▸ **PROBLEM**
From the entries below, output the line with "e) /\ acts = []" and each following line up to and including the line with "exists frags, k. split_and!; try done.", exactly as written.

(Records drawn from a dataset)
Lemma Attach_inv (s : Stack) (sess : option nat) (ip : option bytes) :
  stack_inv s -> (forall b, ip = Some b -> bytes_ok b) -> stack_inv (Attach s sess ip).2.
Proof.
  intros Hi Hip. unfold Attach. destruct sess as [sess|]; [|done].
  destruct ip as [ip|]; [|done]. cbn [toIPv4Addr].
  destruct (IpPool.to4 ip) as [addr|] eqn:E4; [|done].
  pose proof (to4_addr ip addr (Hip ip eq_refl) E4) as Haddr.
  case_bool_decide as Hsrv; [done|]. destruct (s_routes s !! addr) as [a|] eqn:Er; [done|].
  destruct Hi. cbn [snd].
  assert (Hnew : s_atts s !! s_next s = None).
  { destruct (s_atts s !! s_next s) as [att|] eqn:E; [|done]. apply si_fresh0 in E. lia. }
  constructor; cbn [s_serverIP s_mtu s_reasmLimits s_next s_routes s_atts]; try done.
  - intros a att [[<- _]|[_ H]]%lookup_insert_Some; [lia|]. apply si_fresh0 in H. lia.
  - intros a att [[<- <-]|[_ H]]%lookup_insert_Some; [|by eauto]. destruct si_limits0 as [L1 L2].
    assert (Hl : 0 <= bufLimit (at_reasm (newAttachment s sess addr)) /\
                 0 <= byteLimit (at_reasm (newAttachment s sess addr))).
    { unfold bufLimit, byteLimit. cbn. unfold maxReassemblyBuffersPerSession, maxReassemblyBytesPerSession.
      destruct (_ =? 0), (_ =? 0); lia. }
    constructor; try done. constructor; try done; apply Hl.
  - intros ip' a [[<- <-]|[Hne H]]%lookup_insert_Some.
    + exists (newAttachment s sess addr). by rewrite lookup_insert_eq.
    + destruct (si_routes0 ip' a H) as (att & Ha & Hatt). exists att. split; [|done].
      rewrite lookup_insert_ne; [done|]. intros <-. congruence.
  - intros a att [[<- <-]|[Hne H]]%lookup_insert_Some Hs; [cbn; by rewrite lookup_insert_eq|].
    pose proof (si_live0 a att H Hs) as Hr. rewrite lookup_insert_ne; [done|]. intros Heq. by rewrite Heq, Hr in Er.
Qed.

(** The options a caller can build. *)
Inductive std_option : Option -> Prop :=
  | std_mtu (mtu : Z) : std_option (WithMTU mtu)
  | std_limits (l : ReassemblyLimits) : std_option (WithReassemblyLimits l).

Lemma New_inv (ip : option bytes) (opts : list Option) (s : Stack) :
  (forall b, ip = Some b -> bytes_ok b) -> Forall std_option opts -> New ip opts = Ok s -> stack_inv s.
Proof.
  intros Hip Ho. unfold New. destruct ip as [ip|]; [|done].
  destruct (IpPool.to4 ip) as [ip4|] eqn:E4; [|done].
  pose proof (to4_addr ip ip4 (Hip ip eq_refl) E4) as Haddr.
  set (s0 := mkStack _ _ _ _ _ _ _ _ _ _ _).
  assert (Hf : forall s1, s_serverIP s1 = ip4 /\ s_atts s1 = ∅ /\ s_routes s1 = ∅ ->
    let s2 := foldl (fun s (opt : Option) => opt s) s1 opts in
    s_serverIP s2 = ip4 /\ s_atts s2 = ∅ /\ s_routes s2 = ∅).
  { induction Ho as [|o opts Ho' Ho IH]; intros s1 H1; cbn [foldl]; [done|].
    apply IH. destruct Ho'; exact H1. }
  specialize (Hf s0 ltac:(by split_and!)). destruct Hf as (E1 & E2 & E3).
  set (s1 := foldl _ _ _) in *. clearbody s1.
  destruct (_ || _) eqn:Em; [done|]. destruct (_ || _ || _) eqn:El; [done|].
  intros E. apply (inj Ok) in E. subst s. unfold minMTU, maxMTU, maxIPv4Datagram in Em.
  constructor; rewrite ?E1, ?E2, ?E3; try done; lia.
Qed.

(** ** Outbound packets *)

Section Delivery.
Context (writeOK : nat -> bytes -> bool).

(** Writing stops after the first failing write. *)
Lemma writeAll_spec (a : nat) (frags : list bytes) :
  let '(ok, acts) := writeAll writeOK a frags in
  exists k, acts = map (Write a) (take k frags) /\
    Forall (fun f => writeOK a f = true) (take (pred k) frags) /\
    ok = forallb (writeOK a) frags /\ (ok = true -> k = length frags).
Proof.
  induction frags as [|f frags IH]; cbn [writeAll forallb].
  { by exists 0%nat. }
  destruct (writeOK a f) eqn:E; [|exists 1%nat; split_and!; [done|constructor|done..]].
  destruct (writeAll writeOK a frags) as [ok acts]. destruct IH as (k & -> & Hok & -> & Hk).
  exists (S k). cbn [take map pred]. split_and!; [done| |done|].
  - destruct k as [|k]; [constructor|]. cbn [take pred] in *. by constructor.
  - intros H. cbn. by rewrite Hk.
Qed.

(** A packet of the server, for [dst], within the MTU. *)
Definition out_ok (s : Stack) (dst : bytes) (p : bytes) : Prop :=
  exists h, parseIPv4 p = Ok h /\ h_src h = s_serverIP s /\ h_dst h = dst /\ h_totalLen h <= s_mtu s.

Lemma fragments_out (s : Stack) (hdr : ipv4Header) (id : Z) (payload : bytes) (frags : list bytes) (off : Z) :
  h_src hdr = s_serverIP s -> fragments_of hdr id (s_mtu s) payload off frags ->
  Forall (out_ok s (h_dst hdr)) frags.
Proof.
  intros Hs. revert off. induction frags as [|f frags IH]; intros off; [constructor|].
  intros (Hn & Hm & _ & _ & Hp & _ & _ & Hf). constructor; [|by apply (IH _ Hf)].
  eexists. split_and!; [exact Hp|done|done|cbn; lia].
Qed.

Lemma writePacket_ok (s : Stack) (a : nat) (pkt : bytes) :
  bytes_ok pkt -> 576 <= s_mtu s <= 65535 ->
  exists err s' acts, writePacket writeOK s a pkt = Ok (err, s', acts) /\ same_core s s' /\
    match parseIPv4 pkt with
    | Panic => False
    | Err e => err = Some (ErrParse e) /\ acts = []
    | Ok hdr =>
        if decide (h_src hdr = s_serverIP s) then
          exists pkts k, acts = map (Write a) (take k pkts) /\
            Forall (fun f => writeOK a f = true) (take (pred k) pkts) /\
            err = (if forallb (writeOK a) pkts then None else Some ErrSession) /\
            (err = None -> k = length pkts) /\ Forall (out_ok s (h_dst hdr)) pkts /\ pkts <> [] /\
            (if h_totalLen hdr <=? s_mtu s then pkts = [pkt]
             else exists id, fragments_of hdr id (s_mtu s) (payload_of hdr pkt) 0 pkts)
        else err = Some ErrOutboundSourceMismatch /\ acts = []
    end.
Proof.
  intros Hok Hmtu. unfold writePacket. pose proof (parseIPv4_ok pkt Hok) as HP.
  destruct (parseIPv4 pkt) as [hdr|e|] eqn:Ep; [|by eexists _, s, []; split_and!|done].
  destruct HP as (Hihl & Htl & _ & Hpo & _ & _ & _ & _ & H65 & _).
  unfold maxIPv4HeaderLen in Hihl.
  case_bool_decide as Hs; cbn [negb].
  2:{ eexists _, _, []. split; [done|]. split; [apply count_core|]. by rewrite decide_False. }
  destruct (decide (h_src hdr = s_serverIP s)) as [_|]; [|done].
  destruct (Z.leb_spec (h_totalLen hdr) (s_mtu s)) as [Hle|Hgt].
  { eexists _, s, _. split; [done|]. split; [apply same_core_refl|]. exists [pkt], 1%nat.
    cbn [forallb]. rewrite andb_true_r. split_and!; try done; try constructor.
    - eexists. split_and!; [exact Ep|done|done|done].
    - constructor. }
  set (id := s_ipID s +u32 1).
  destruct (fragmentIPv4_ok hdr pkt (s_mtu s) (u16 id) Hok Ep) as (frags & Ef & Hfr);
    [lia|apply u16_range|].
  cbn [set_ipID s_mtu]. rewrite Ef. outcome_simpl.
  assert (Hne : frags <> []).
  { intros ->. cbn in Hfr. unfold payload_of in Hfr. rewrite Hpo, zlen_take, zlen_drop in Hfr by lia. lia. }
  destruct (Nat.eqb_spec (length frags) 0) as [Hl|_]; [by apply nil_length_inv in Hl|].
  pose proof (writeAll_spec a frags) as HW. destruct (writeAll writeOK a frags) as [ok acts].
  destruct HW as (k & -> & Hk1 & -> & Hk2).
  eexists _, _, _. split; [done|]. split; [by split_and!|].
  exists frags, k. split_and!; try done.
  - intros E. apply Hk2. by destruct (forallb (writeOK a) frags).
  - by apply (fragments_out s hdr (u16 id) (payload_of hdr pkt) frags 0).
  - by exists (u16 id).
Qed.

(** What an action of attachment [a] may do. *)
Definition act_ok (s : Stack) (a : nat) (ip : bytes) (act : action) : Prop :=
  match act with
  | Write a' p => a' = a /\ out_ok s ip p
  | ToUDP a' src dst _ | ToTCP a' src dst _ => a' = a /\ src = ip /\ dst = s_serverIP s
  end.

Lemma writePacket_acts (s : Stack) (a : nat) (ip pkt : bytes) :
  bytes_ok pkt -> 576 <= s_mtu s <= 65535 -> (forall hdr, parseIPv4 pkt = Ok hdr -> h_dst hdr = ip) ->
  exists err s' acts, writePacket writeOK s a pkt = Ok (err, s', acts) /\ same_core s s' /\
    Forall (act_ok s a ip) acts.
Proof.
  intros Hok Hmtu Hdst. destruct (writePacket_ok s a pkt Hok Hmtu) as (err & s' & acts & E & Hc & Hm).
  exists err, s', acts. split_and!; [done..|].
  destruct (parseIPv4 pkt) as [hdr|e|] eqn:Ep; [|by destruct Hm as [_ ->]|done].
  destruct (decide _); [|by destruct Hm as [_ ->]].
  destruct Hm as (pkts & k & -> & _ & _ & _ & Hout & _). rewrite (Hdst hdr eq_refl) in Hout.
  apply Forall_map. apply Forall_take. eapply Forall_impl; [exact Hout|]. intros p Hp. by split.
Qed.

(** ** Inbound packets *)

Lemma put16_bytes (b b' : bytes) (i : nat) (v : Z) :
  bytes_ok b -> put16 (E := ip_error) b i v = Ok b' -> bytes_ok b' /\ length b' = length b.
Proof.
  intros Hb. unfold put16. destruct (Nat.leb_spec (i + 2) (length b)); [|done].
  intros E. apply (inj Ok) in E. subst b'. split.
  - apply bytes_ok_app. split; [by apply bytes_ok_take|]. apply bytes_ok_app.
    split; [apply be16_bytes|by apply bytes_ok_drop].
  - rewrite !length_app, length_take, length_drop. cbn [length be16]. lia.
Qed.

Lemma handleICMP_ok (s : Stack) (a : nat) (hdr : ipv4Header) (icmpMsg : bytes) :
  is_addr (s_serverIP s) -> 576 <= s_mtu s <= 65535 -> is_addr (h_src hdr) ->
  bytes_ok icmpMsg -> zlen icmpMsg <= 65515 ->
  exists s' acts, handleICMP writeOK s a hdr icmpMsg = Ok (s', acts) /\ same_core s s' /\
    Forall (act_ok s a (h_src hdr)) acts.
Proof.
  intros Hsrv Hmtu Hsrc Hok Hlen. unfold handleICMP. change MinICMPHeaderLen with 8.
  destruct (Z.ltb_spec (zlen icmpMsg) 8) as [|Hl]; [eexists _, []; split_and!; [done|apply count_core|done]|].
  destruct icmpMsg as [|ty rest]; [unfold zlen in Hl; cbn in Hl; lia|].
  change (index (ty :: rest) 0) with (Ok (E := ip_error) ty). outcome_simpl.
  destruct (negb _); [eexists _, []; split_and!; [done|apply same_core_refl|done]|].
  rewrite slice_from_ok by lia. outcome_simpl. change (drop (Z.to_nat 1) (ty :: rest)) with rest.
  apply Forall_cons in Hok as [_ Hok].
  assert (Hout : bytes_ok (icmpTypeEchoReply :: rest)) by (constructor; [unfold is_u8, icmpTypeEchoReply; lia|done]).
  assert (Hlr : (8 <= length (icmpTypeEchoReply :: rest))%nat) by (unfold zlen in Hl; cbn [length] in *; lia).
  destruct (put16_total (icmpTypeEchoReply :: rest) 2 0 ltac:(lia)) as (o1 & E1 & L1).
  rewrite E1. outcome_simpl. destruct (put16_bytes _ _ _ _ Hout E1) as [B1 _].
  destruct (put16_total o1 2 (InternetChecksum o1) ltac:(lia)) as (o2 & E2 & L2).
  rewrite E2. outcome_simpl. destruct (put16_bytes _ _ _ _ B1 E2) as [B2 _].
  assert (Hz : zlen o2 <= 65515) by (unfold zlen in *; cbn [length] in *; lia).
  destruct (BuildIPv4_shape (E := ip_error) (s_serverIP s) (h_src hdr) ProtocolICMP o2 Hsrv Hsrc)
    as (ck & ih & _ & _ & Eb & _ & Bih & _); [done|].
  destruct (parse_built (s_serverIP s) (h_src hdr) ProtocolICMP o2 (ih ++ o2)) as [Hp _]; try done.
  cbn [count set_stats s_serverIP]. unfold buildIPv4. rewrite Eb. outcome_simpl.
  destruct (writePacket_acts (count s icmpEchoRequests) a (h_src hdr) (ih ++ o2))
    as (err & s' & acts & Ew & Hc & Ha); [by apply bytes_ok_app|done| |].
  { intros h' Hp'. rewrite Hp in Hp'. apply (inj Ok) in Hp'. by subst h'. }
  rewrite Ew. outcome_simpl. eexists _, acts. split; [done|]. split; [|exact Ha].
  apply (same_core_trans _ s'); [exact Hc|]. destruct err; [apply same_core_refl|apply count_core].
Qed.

▸ **ANSWER TO THE EXERCISE**
    | Err e => err = Some (ErrParse e) /\ acts = []
    | Ok hdr =>
        if decide (h_src hdr = s_serverIP s) then
          exists pkts k, acts = map (Write a) (take k pkts) /\
            Forall (fun f => writeOK a f = true) (take (pred k) pkts) /\
            err = (if forallb (writeOK a) pkts then None else Some ErrSession) /\
            (err = None -> k = length pkts) /\ Forall (out_ok s (h_dst hdr)) pkts /\ pkts <> [] /\
            (if h_totalLen hdr <=? s_mtu s then pkts = [pkt]
             else exists id, fragments_of hdr id (s_mtu s) (payload_of hdr pkt) 0 pkts)
        else err = Some ErrOutboundSourceMismatch /\ acts = []
    end.
Proof.
  intros Hok Hmtu. unfold writePacket. pose proof (parseIPv4_ok pkt Hok) as HP.
  destruct (parseIPv4 pkt) as [hdr|e|] eqn:Ep; [|by eexists _, s, []; split_and!|done].
  destruct HP as (Hihl & Htl & _ & Hpo & _ & _ & _ & _ & H65 & _).
  unfold maxIPv4HeaderLen in Hihl.
  case_bool_decide as Hs; cbn [negb].
  2:{ eexists _, _, []. split; [done|]. split; [apply count_core|]. by rewrite decide_False. }
  destruct (decide (h_src hdr = s_serverIP s)) as [_|]; [|done].
  destruct (Z.leb_spec (h_totalLen hdr) (s_mtu s)) as [Hle|Hgt].
  { eexists _, s, _. split; [done|]. split; [apply same_core_refl|]. exists [pkt], 1%nat.
    cbn [forallb]. rewrite andb_true_r. split_and!; try done; try constructor.
    - eexists. split_and!; [exact Ep|done|done|done].
    - constructor. }
  set (id := s_ipID s +u32 1).
  destruct (fragmentIPv4_ok hdr pkt (s_mtu s) (u16 id) Hok Ep) as (frags & Ef & Hfr);
    [lia|apply u16_range|].
  cbn [set_ipID s_mtu]. rewrite Ef. outcome_simpl.
  assert (Hne : frags <> []).
  { intros ->. cbn in Hfr. unfold payload_of in Hfr. rewrite Hpo, zlen_take, zlen_drop in Hfr by lia. lia. }
  destruct (Nat.eqb_spec (length frags) 0) as [Hl|_]; [by apply nil_length_inv in Hl|].
  pose proof (writeAll_spec a frags) as HW. destruct (writeAll writeOK a frags) as [ok acts].
  destruct HW as (k & -> & Hk1 & -> & Hk2).
  eexists _, _, _. split; [done|]. split; [by split_and!|].
  exists frags, k. split_and!; try done.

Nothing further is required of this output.